The Sultanate of Oman is a country in the Middle East bordering the United Arab Emirates, Saudi Arabia, and Yemen. The country is an absolute monarchy, ruled by Sultan Qaboos since the 1970s, and despite having an area almost four times larger than its most famous neighbor – the UAE – the country receives few Western tourists. But if you are wondering, “what does Oman offer?”, the country provides a fusion of charms including architecture, culture, and natural beauties that combine desert, crystal clear beaches, and mountains. To complete it all, perfect roads make road trips the ideal travel style to experience the highlights of the country. In this post, you will find some practical information to plan your trip to Oman.
Citizens of almost all nationalities, including those of North American countries and European Union ones, need a visa to visit Oman. It can be obtained online, with a stay permit of 10 or 30 days, and the cost starts from 5 OMR. At the time of application, it is necessary to attach a copy of the passport and a photo; after that, just wait to receive the email with the approval of the visa (mine took 24 hours) then print it to present to immigration on arrival.
Language in Oman
The language spoken is Arabic, but English is widely used, including restaurants and souqs (local markets) found throughout the country.
Make sure to check out some other posts about Oman:
Currency in Oman
The currency used in Oman is the Omani rial (OMR) and it is more valued than the US dollar and Euro – the currencies you will probably take to change upon arrival in the country. 1 OMR is approximately US$ 2,7.
When to visit Oman
The best time to visit Oman is from October to April when temperatures are milder. From May to September the thermometer can reach 50 °C; regardless of the season, be prepared for low temperatures in the mountains of Jebel Akhdar and in the desert Wahiba Sands, where you will need to wear a nice sweater and/or a windbreaker jacket.
Religion in Oman
Islam is the main religion in Oman. The other religions found in the country, such as Christianity, Hinduism, and Buddhism, are found primarily in immigrant communities.
Safety in Oman
The Sultanate of Oman has a very strict moral, religious, and legal code, and the punishment for crimes is severe. Therefore, traveling around the country is extremely safe, but – as with everywhere – precautions with personal objects such as wallets, electronics, and documents are advised.
How to dress in Oman
Men and women in Oman dress conservatively – with the men usually wearing an ankle-length dress called dishdasha and the women wearing black and long garments known as abayas. For this reason, tourists should respect local customs: for both women and men, the recommendation is to cover the shoulders and wear clothes below the knee.
How to get around in Oman
If you only want to stay in the capital, Muscat, you can use the taxi service that is widely available. However, if you want to visit other areas or cities in the country, renting a car is the best option; you will have the flexibility to make plan your own route, stopping whenever you want.
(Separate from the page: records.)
Lemma settles_for_each {A : Type} (f : A → A) put (finished rest : list A) d :
  (∀ l l' r, put l (put l' r) = put l r) → put (finished ++ rest) (raw d) = raw d →
  settles d (for_each context f put finished rest) (with_raw (put (finished ++ (f <$> rest)) (raw d)) d).
Proof.
  intros Hput. revert finished d. induction rest as [|a rest IH]; intros finished d Hd; cbn [for_each].
  - assert (with_raw (put (finished ++ (f <$> [])) (raw d)) d = d) as ->; [|apply settles_ret].
    rewrite fmap_nil, Hd. by destruct d.
  - eapply settles_bind; [apply settles_check|]. eapply settles_bind; [by apply settles_edit|].
    assert (with_raw (put (finished ++ (f <$> a :: rest)) (raw d)) d =
      with_raw (put ((finished ++ [f a]) ++ (f <$> rest)) (raw (with_raw (put (finished ++ f a :: rest) (raw d)) d)))
        (with_raw (put (finished ++ f a :: rest) (raw d)) d)) as ->.
    { rewrite <- app_assoc. simpl. by rewrite Hput. }
    apply IH. rewrite <- app_assoc. simpl. apply Hput.
Qed.

Lemma settles_crash_context d :
  settles d (on_crash_context context s) (with_raw (set_crash_context
    ((λ c, on_context s (with_annotations c (on_pair s <$> annotations c))) <$> crash_context (raw d)) (raw d)) d).
Proof.
  apply settles_raw. destruct (crash_context (raw d)) as [c|] eqn:Hc.
  - eapply settles_bind; [apply settles_for_each|]; [done| |].
    + simpl. destruct d as [r ? ? ? ?], r. simpl in *. subst. by destruct c.
    + by apply settles_edit.
  - assert (with_raw (set_crash_context (_ <$> None) (raw d)) d = d) as ->; [|apply settles_ret].
    destruct d as [r ? ? ? ?], r. simpl in *. by subst.
Qed.

Lemma settles_environment d :
  settles d (on_environment context s) (with_raw (set_environment
    ((λ e, on_hostname s (with_variables e (on_variable s <$> env_vars e))) <$> environment (raw d)) (raw d)) d).
Proof.
  apply settles_raw. destruct (environment (raw d)) as [e|] eqn:He.
  - eapply settles_bind; [apply settles_for_each|]; [done| |].
    + simpl. destruct d as [r ? ? ? ?], r. simpl in *. subst. by destruct e.
    + by apply settles_edit.
  - assert (with_raw (set_environment (_ <$> None) (raw d)) d = d) as ->; [|apply settles_ret].
    destruct d as [r ? ? ? ?], r. simpl in *. by subst.
Qed.

Lemma settles_process d :
  username s ≠ None ∨ home s ≠ None → settles d (process_body context s) (with_raw (sanitize_raw s (raw d)) d).
Proof.
  intros Hs. unfold process_body. eapply settles_bind; [apply settles_check|].
  assert (∀ m1 m2 d', settles d m2 d' →
    settles d match username s, home s with None, None => m1 | _, _ => m2 end d') as Hcase.
  { intros m1 m2 d' H. destruct (username s), (home s); try done. by destruct Hs. }
  apply Hcase. destruct d as [r ? ? ? ?], r.
  eapply settles_bind; [by apply settles_edit|]. apply settles_raw.
  eapply settles_bind; [apply settles_for_each; done|].
  eapply settles_bind; [apply settles_for_each; [done|simpl; by rewrite list_to_map_to_list]|].
  eapply settles_bind; [apply settles_for_each; done|].
  eapply settles_bind; [apply settles_crash_context|].
  eapply settles_bind; [by apply settles_edit|].
  eapply settles_bind; [apply settles_for_each; done|].
  eapply settles_bind; [apply settles_for_each; done|].
  eapply settles_bind; [apply settles_environment|].
  eapply settles_bind; [by apply settles_edit|]. apply settles_check.
Qed.

End Process.

(** ** JSON reports *)

(** The string values of a report. *)
Fixpoint json_texts (v : Json) : list text :=
  match v with
  | String t => [t]
  | Array values => concat (map json_texts values)
  | Object values => concat (map (λ '(_, value), json_texts value) values)
  | Null | Bool _ | Number _ => []
  end.

Lemma json_sanitized s v : json_texts (sanitize_json_value s v) = sanitize_str s <$> json_texts v.
Proof.
  revert v. fix IH 1. intros [| | |t|values|values]; simpl; try done.
  - induction values as [|v values IHv]; simpl; [done|]. by rewrite fmap_app, IH, IHv.
  - induction values as [|[key v] values IHv]; simpl; [done|]. by rewrite fmap_app, IH, IHv.
Qed.

(** ** The fuel of the loop is enough for every prefix *)

Lemma replace_loop_total fuel value p r cursor output :
  p ≠ [] → (length value - cursor < fuel)%nat → (cursor ≤ length value)%nat →
  is_Some (replace_loop fuel value p r cursor output).
Proof.
  intros Hp. revert cursor output. induction fuel as [|fuel IH]; intros cursor output Hf Hc; [lia|]. cbn [replace_loop].
  pose proof (find_spec (lower p) (drop cursor (lower value))) as Hfind.
  destruct (find _ _) as [n|]; [|done]. destruct Hfind as (Hpre & Hn & _). rewrite drop_drop in Hpre.
  apply is_prefix_spec in Hpre as [u Hu]. apply (f_equal length) in Hu.
  rewrite length_app, length_drop, !lower_length in Hu. assert (0 < length p)%nat by (destruct p; [done|simpl; lia]).
  rewrite length_drop, lower_length in Hn. apply IH; lia.
Qed.

(** ** The guarantee *)

Lemma private_all s (l : list text) : protected s = true → Forall (private s) (sanitize_str s <$> l).
Proof. intros Hs. apply Forall_fmap, Forall_true. intros t. by apply sanitize_str_private. Qed.

(** C39. The hypothesis [protected] restricts the identity: the home directory and
    [/Users/] with the user's name must not overlap themselves, must not end in a slash and
    must hold no brackets, and the user's name must not be empty. Then a run of the
    pre-processor that reports success masks every string that it visits: in none of them,
    in any letter case, the path of either directory stands at any place where a slash or
    the end of the string follows, and none is the user's name alone. The same holds of
    every string value of a sanitized JSON report. Strings may still hold the name as a
    part. Both kinds of directory that the hypothesis rules out can indeed be missed: see
    [overlapping_home_is_missed] and [trailing_slash_is_missed]. *)
Theorem sanitizer_hides_identity {E : Type} {clock : Clock E} {Txn Ctx : Type} s event (context : PluginContext Txn Ctx)
    (d : CollectedData) (cells : Cells) (env : E) :
  protected s = true →
  (let '((d', _, _), r) := process s event context (d, cells, env) in
   r = PluginRun.Value (Ok tt) →
   visited (raw d') ≡ₚ sanitize_str s <$> visited (raw d) ∧ Forall (private s) (visited (raw d'))) ∧
  ∀ json json', sanitize_to_value s (Ok json) = Ok json' → Forall (private s) (json_texts json').
Proof.
  intros Hs. split.
  - unfold process. destruct (process_body context s (d, cells, env)) as [r [[d' cells'] env']] eqn:Hrun.
    intros [= ->]. assert (visited (raw d') ≡ₚ sanitize_str s <$> visited (raw d)) as Hv.
    { destruct (decide (username s = None ∧ home s = None)) as [[Hu Hh]|Hne].
      - assert (d' = d) as ->.
        { revert Hrun. unfold process_body, mbind, attempt_bind, check. rewrite Hu, Hh.
          destruct (checkpoint context cells env) as [[[]|] env'']; by intros [= <-]. }
        rewrite (list_fmap_ext _ (λ t, t)); [by rewrite list_fmap_id|].
        intros i t _. unfold sanitize_str. by rewrite Hh, Hu.
      - pose proof (settles_process context s d ltac:(destruct (username s), (home s); intuition congruence) cells env) as H.
        rewrite Hrun in H. specialize (H eq_refl). simpl in H. subst d'. apply visited_sanitized. }
    split; [exact Hv|]. rewrite Hv. by apply private_all.
  - intros json json' [= <-]. rewrite json_sanitized. by apply private_all.
Qed.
The roads are excellent, no tolls. We did not pay for parking during the whole trip (we would have paid in Muscat, but we were in town on a weekend, when it was free), and fuel costs around 0,30 OMR per liter. But if you really want to explore the country with a tour agency check the prices at Zahara Tours, which was the company I saw most wherever we were.
Please note: if you plan to visit the Wahiba Sands Desert and the Jebel Akhdar Mountains, you will need to rent a four-wheel-drive vehicle. We rented ours with Avis.
To get easily around the country, download the mapps.me app – which saves places and has an offline version, and provides suitable routes to all places whereas some areas Google Maps cannot find. To access the internet and find places easily, buy a SIM card with internet upon arrival at the airport (with prices starting at 7 OMR).
Where to stay in Oman
The best way to see the highlights of Oman is by staying in different cities, that is, forming different bases. My suggestion for places to stay in the country are: Muscat, Sur, Nizwa, Wahiba Sands, and Jebel Akhdar.
Eating and drinking in Oman
Omani cuisine is full of flavors. When visiting the country, you must try: the Omani coffee (made with rose water, cardamom, and saffron), dates, hummus (paste of chickpeas with olive oil, tahini, lemon juice, and other items), moutabel (a paste made with eggplant, tahini, and other ingredients), halwa (a dessert made with toasted sesame seeds mixed with melted sugar), pita bread, seafood, fattoush (Arab salad) and mint lemon juice.
Alcoholic beverages in Oman: only restaurants, bars, and nightclubs are licensed to sell alcoholic beverages in Oman, but most places that have the same and sell the drinks are in hotels. So, you’ll probably need to limit alcohol consumption only within your hotel’s outbuildings.